Note that in order to force the termination of the pod, I executed the following once the main container was running:

$ kubectl scale deployment loap --replicas=0

Now that we've seen a concrete sequence of events in action, let's move on to some good practices around pod lifecycle management:

Use init containers to prepare the pod for normal operation. For example, to pull some external data, create database tables, or wait until a service it depends on is available. You can have multiple init containers if necessary and all need to complete successfully for the regular containers to start.
Always add a livenessProbe and a readinessProbe. The former is used by the kubelet to determine if and when to re-start a container and by a deployment to decide if a rolling update is successful. The later is used by a service to determine if a pod should receive traffic. If you don't provide the probes, the kubelet assumes for both types that they are successful and two things happen: The re-start policy can't be applied and containers in the pod immediately receive traffic from a service that fronts it, even if they're still busy starting up.
Use hooks to initialize a container and to tear it down properly. This is useful if, for example, you're running an app where you don't have access to the source code or you can't modify the source but it still requires some initialization or shutdown, such as cleaning up database connections. Note that when using a service, it can take a bit until the API Server, the endpoints controller, and the kube-proxy have completed their work, that is, removing the respective IPtables entries. Hence, in-flight requests might be impacted by a pod shutting down. Often, a simple sleep pre stop hook is sufficient to address this.
For debugging purposes and in general to understand why a pod terminated, your app can write to /dev/termination-log and you can view the message using kubectl describe pod .... You can change this default using terminationMessagePath and/or leverage the terminationMessagePolicy on the pod spec, see the API reference for details.

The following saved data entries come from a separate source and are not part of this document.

(** * Animated bus map: the resampling and frame pipeline of
    [create_animated_map.ipynb]

    A shallow embedding of the notebook's four functions
    ([preprocessing_positions], [preprocessing_lines], [create_maps],
    [create_gif]) and of the cells that call them, with the properties the
    specification states about them.

    Modelling conventions:
    - a pandas [DataFrame] with a [DatetimeIndex] is a list of
      (index label, row) pairs in frame order; timestamps are whole seconds
      since the epoch ([update_time] is a Unix time in seconds);
    - a cell that pandas holds as NaN/NaT is [None];
    - float64 coordinates are opaque data, written as rationals; the only
      computation the notebook does on them is the reprojection done by
      pyproj, which is a parameter ([proj]);
    - [sort_index] is any function returning a sorted permutation (a class,
      with merge sort as an instance), since pandas' default sort is not
      stable;
    - matplotlib/contextily drawing is a parameter ([plot_frame]) that may
      raise; the file system is a finite map from paths to files, and the
      output directories are taken to exist;
    - Python exceptions are the left injection of a sum; the caller's frame
      and the file system are passed explicitly, so that what a call changes
      before it raises stays changed. *)

From stdpp Require Import gmap strings list sorting.
From Stdlib Require Import ZArith QArith_base Ascii String.

Local Open Scope Z_scope.

(** ** Index order

    [DataFrame.sort_index] sorts with numpy's default (unstable) quicksort:
    the result is a sorted permutation, and nothing more is known about the
    order of rows that share a label.  The development is parametric in such
    a sort. *)

Definition index_le {A} : relation (Z * A) := λ x y, x.1 ≤ y.1.

Class IndexSort := {
  sort_index : ∀ {A}, list (Z * A) → list (Z * A);
  sort_index_Permutation : ∀ {A} (df : list (Z * A)), sort_index df ≡ₚ df;
  sort_index_Sorted : ∀ {A} (df : list (Z * A)), Sorted index_le (sort_index df)
}.

Global Instance index_le_dec {A} : RelDecision (@index_le A).
Proof. intros x y. unfold index_le. apply _. Defined.

Global Instance index_le_total {A} : Total (@index_le A).
Proof. intros x y. unfold index_le. lia. Qed.

Global Instance index_le_trans {A} : Transitive (@index_le A).
Proof. intros x y z. unfold index_le. lia. Qed.

(** One admissible implementation: the (stable) merge sort. *)
Definition merge_index_sort : IndexSort := {|
  sort_index := λ A, merge_sort index_le;
  sort_index_Permutation := λ A, merge_sort_Permutation index_le;
  sort_index_Sorted := λ A, Sorted_merge_sort index_le
|}.

(** ** Data model *)

(** A raw position record, as ingested from the positions table. *)
Record PositionRecord := {
  trip_id : Z;
  update_time : Z;      (* Unix time, seconds *)
  longitude : Q;
  latitude : Q
}.

Global Instance Q_eq_dec : EqDecision Q.
Proof. solve_decision. Defined.

Global Instance PositionRecord_eq_dec : EqDecision PositionRecord.
Proof. solve_decision. Defined.

(** The caller's [df] object.  Its schema is the position columns; the
    column [update_datetime] exists only once something assigned it. *)
Record DataFrame := {
  records : list PositionRecord;
  update_datetime : option (list Z)
}.

(** What [pd.read_sql] hands over: the position columns only. *)
Definition read_sql (rs : list PositionRecord) : DataFrame :=
  {| records := rs; update_datetime := None |}.

(** A row of the position columns inside a frame; every cell is nullable. *)
Record Row := {
  row_trip_id : option Z;
  row_update_time : option Z;
  row_longitude : option Q;
  row_latitude : option Q
}.

Global Instance Row_eq_dec : EqDecision Row.
Proof. solve_decision. Defined.

Definition to_row (r : PositionRecord) : Row :=
  {| row_trip_id := Some (trip_id r);
     row_update_time := Some (update_time r);
     row_longitude := Some (longitude r);
     row_latitude := Some (latitude r) |}.

(** The row of an empty resampling bin: NaN in every column. *)
Definition nan_row : Row :=
  {| row_trip_id := None; row_update_time := None;
     row_longitude := None; row_latitude := None |}.

Definition Point : Type := Q * Q.

(** A row of the GeoDataFrame: the columns plus [geometry].  [None] stands
    for the point built from NaN coordinates. *)
Record GeoRow := {
  attrs : Row;
  geometry : option Point
}.

Global Instance GeoRow_eq_dec : EqDecision GeoRow.
Proof. solve_decision. Defined.

(** ** pandas primitives *)

(** [Series.unique] / [Index.unique] / [drop_duplicates(keep='first')]:
    the distinct values in order of first appearance. *)
Fixpoint unique `{EqDecision A} (l : list A) : list A :=
  match l with
  | [] => []
  | x :: l' => x :: filter (λ y, y ≠ x) (unique l')
  end.

(** [df.drop_duplicates()]: rows are compared on all their columns. *)
Definition drop_duplicates (df : DataFrame) : DataFrame :=
  match update_datetime df with
  | None => {| records := unique (records df); update_datetime := None |}
  | Some col =>
      let rows := unique (zip (records df) col) in
      {| records := rows.*1; update_datetime := Some rows.*2 |}
  end.

(** [pd.to_datetime(_, unit='s')] on whole seconds, and [pd.offsets.Hour]. *)
Definition to_datetime (s : Z) : Z := s.
Definition Hour (n : Z) : Z := n * 3600.

(** [df.set_index('update_datetime')]: the column becomes the index. *)
Definition set_index (dt : list Z) (rs : list PositionRecord) : list (Z * Row) :=
  zip dt (to_row <$> rs).

(** Elementwise [==] on a nullable column: NaN equals nothing. *)
Definition cell_eq (a b : option Z) : Prop := is_Some a ∧ a = b.

Global Instance cell_eq_dec a b : Decision (cell_eq a b).
Proof. unfold cell_eq. apply _. Defined.

(** [df[df['trip_id'] == trip]] *)
Definition trip_rows (trip : option Z) (df : list (Z * Row)) : list (Z * Row) :=
  filter (λ x, cell_eq (row_trip_id x.2) trip) df.

(** *** [resample('60s').first()] *)

Definition floor_60s (t : Z) : Z := t `div` 60 * 60.

Definition index_min {A} (df : list (Z * A)) : option Z :=
  match df with
  | [] => None
  | x :: df' => Some (foldr (λ y m, Z.min y.1 m) x.1 df')
  end.

Definition index_max {A} (df : list (Z * A)) : option Z :=
  match df with
  | [] => None
  | x :: df' => Some (foldr (λ y m, Z.max y.1 m) x.1 df')
  end.

(** Bin labels: every 60 s from the floor of the first label to the floor of
    the last one, both included, whether or not a row falls in the bin. *)
Definition bin_labels (lo hi : Z) : list Z :=
  (λ k : nat, floor_60s lo + 60 * Z.of_nat k) <$>
  seq 0 (S (Z.to_nat ((floor_60s hi - floor_60s lo) `div` 60))).

(** Bins are closed on the left: [b, b + 60). *)
Definition in_bin {A} (b : Z) (x : Z * A) : Prop := b ≤ x.1 < b + 60.

Global Instance in_bin_dec {A} b (x : Z * A) : Decision (in_bin b x).
Proof. unfold in_bin. apply _. Defined.

(** First non-null entry of a column. *)
Definition first_valid {A} (col : list (option A)) : option A :=
  head (omap id col).

(** [GroupBy.first]: column by column, the first non-null entry. *)
Definition first (rows : list Row) : Row :=
  {| row_trip_id := first_valid (row_trip_id <$> rows);
     row_update_time := first_valid (row_update_time <$> rows);
     row_longitude := first_valid (row_longitude <$> rows);
     row_latitude := first_valid (row_latitude <$> rows) |}.

Definition resample_60s_first (df : list (Z * Row)) : list (Z * Row) :=
  match index_min df, index_max df with
  | Some lo, Some hi =>
      (λ b, (b, first ((filter (in_bin b) df).*2))) <$> bin_labels lo hi
  | _, _ => []
  end.

(** A label is covered by a frame when it is a minute boundary lying between
    the bins of two of its rows. *)
Definition covers {A} (df : list (Z * A)) (b : Z) : Prop :=
  b `mod` 60 = 0 ∧
  (∃ x, x ∈ df ∧ floor_60s x.1 ≤ b) ∧ (∃ y, y ∈ df ∧ b ≤ floor_60s y.1).
(** * The drush Ansible module: a shallow embedding of [run_module]

    The repository is one Python function, [run_module] in [drush.py].  It
    reads four string parameters, decides which [drush] command line to run,
    runs it through [module.run_command] (or skips it in check mode), and
    leaves through [module.exit_json], [module.fail_json] or an uncaught
    Python exception.

    The embedding keeps the shape of the source: the [result] dictionary is
    a [gmap] from keys to Python values, the locals that the source binds on
    some paths only ([rc], [out], [err], [original_value]) are optional, and
    the statements run in a small state-and-exit monad whose state is the
    outside world together with the list of processes spawned so far.

    What the module takes from Ansible and from Python's library is not part
    of the repository and enters as follows: [exit_json] and [fail_json] end
    the run and receive the dictionary as it stands; [run_command] answers
    with an exit code and two strings, as decided by the world; [json.dumps]
    and [json.loads] are parameters; the drush binary has been found. *)

From Stdlib Require Import ZArith String Ascii List Bool Lia.
From stdpp Require Import base gmap strings list fin_maps.

Local Open Scope string_scope.
Local Open Scope Z_scope.

Set Warnings "-register-all".

(** ** Python values *)

(** The values that end up in [result]: what [json.loads] can return and
    what the module stores itself.  A float is kept by its literal. *)
Inductive pyval : Type :=
| PNone
| PBool (b : bool)
| PInt (z : Z)
| PFloat (literal : string)
| PStr (s : string)
| PList (items : list pyval)
| PDict (items : list (string * pyval)).

(** [v == s] for a Python value [v] and a [str] [s]: only a string is ever
    equal to a string. *)
Definition py_eq_str (v : pyval) (s : string) : bool :=
  match v with
  | PStr t => String.eqb t s
  | _ => false
  end.

(** Truth value of a [str]: the empty string is the only false one. *)
Definition truthy (s : string) : bool :=
  match s with
  | EmptyString => false
  | String _ _ => true
  end.

(** [str.rstrip()] without argument: trailing white space goes, that is
    tab, line feed, vertical tab, form feed, carriage return and space. *)
Definition isspace (c : ascii) : bool :=
  let n := nat_of_ascii c in
  ((9 <=? n)%nat && (n <=? 13)%nat) || (n =? 32)%nat.

Fixpoint rstrip (s : string) : string :=
  match s with
  | EmptyString => EmptyString
  | String c t =>
      match rstrip t with
      | EmptyString => if isspace c then EmptyString else String c EmptyString
      | t' => String c t'
      end
  end.

(** ** The module's interface *)

(** [module.params]: the four arguments of [module_args], all of type
    [str]; [name] and [value] default to the empty string. *)
Record params : Type := Params {
  path : string;
  command : string;
  name : string;
  value : string
}.

(** The [result] dictionary. *)
Abbreviation dict := (gmap string pyval).

Inductive exn : Type :=
| UnboundLocalError (var : string)
| ValueError (doc : string).

(** The three ways out of [run_module]. *)
Inductive outcome : Type :=
| exit_json (result : dict)
| fail_json (msg : string) (result : dict)
| raised (e : exn).

(** The two fixed sets of sub-command names. *)
Definition hates_format : gset string :=
  {[ "updb"; "updatedb"; "cc"; "cache-clear" ]}.

Definition safe_commands : gset string :=
  {[ "config-get"; "core-requirements"; "core-status"; "drupal-directory";
     "pm-info"; "pm-list"; "pm-projectinfo"; "search-status"; "state-get";
     "status"; "user-information"; "variable-get"; "watchdog-list";
     "watchdog-show" ]}.

Section Adapter.

(** The outside world: whatever decides what a spawned process answers.
    [run_command_os cmd cwd w] is the exit code, standard output and
    standard error of running [cmd] in directory [cwd], and the world
    afterwards. *)
Context {World : Type}.
Variable run_command_os : string -> string -> World -> (Z * string * string) * World.

(** [module.get_bin_path('drush', required=True)]: the located binary. *)
Variable drush : string.

(** [json.dumps] on a [str], and [json.loads]; [None] stands for the
    [ValueError] that [json.loads] raises on a malformed document. *)
Variable json_dumps : string -> string.
Variable json_loads : string -> option pyval.

(** *** State and monad *)

Record state : Type := State {
  world : World;
  spawned : list (string * string)
}.

Definition M (A : Type) : Type := state -> (outcome + A) * state.

Definition ret {A} (a : A) : M A := fun s => (inr a, s).

Definition bind {A B} (m : M A) (k : A -> M B) : M B :=
  fun s =>
    match m s with
    | (inl o, s') => (inl o, s')
    | (inr a, s') => k a s'
    end.

Definition leave {A} (o : outcome) : M A := fun s => (inl o, s).

(** [module.run_command(cmd, cwd=...)] *)
Definition run_command (cmd cwd : string) : M (Z * string * string) :=
  fun s =>
    let '(r, w') := run_command_os cmd cwd (world s) in
    (inr r, {| world := w'; spawned := spawned s ++ [(cmd, cwd)] |}).

(** Reading a local that may not have been assigned yet. *)
Definition local {A} (var : string) (v : option A) : M A :=
  match v with
  | Some a => ret a
  | None => leave (raised (UnboundLocalError var))
  end.

Notation "x <- m ;; k" := (bind m (fun x => k))
  (at level 100, m at next level, right associativity).
Notation "m ;;; k" := (bind m (fun _ : unit => k))
  (at level 100, right associativity).

(** *** Locals of [run_module] that change or may be unbound *)

Record frame : Type := Frame {
  l_command : string;
  l_rc : option Z;
  l_out : option string;
  l_err : option string;
  l_original_value : option string;
  l_result : dict
}.

Definition assign_command (c : string) (f : frame) : frame :=
  {| l_command := c; l_rc := l_rc f; l_out := l_out f; l_err := l_err f;
     l_original_value := l_original_value f; l_result := l_result f |}.

Definition assign_run (r : Z * string * string) (f : frame) : frame :=
  let '(rc, out, err) := r in
  {| l_command := l_command f; l_rc := Some rc; l_out := Some out;
     l_err := Some err; l_original_value := l_original_value f;
     l_result := l_result f |}.

Definition assign_original_value (v : string) (f : frame) : frame :=
  {| l_command := l_command f; l_rc := l_rc f; l_out := l_out f;
     l_err := l_err f; l_original_value := Some v; l_result := l_result f |}.

(** [result[key] = v] *)
Definition store (key : string) (v : pyval) (f : frame) : frame :=
  {| l_command := l_command f; l_rc := l_rc f; l_out := l_out f;
     l_err := l_err f; l_original_value := l_original_value f;
     l_result := <[key := v]> (l_result f) |}.

(** The seed of [result]. *)
Definition result_seed : dict :=
  <["stdout" := PStr ""]> (<["stderr" := PStr ""]>
    (<["rc" := PInt 0]> (<["changed" := PBool false]> ∅))).

(** *** Parameter checking for certain known commands *)

Definition check_parameters (p : params) : M unit :=
  (if String.eqb (command p) "variable-get" then
     if String.eqb (name p) "" then
       leave (fail_json "Variable name required" ∅)
     else ret tt
   else ret tt) ;;;
  if String.eqb (command p) "variable-set" then
    (if negb (truthy (name p)) then
       leave (fail_json "Variable name required" ∅)
     else ret tt) ;;;
    if String.eqb (command p) "variable-set" && negb (truthy (value p)) then
      leave (fail_json "Variable value required" ∅)
    else ret tt
  else ret tt.

(** *** Check-mode substitution, or the saved original value *)

Definition baseline_cmd (p : params) : string :=
  drush +:+ " vget --format=string --exact " +:+ name p.

Definition prepare (p : params) (check_mode : bool) (f : frame) : M frame :=
  if String.eqb (l_command f) "variable-set" then
    if check_mode then ret (assign_command "variable-get" f)
    else
      r <- run_command (baseline_cmd p) (path p) ;;
      let f := assign_run r f in
      rc <- local "rc" (l_rc f) ;;
      f <- (if rc =? 0 then
              out <- local "out" (l_out f) ;;
              ret (assign_original_value (rstrip out) f)
            else ret (assign_original_value "" f)) ;;
      original_value <- local "original_value" (l_original_value f) ;;
      ret (store "original_value" (PStr original_value) f)
  else ret f.

(** *** The command line *)

Definition cmd_extra (command name value : string) : string :=
  let cmd_extra := "" in
  let cmd_extra :=
    if truthy name then cmd_extra +:+ " " +:+ name else cmd_extra in
  let cmd_extra :=
    if String.eqb command "variable-get" || String.eqb command "variable-set"
    then cmd_extra +:+ " --exact" else cmd_extra in
  if String.eqb command "variable-set" then
    cmd_extra +:+ " '" +:+ json_dumps value +:+ "'"
  else if truthy value then cmd_extra +:+ " " +:+ value
  else cmd_extra.

Definition format (command : string) : string :=
  if negb (bool_decide (command ∈ hates_format)) then "--format=json"
  else "".

(** ["%s %s --nocolor -y %s%s" % (drush, command, format, cmd_extra)] *)
Definition command_line (command name value : string) : string :=
  drush +:+ " " +:+ command +:+ " --nocolor -y " +:+ format command
    +:+ cmd_extra command name value.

What we didn't cover in this post are initializers. This is a fairly new concept, introduced with Kubernetes 1.7. These initializers work in the control plane (API Server) rather than directly within the context of the kubelet and can be used to enrich pods, such as injecting side-car containers or enforce security policies. Also, we didn't discuss PodPresets which, going forward, may be superseded by the more flexible initializer concept.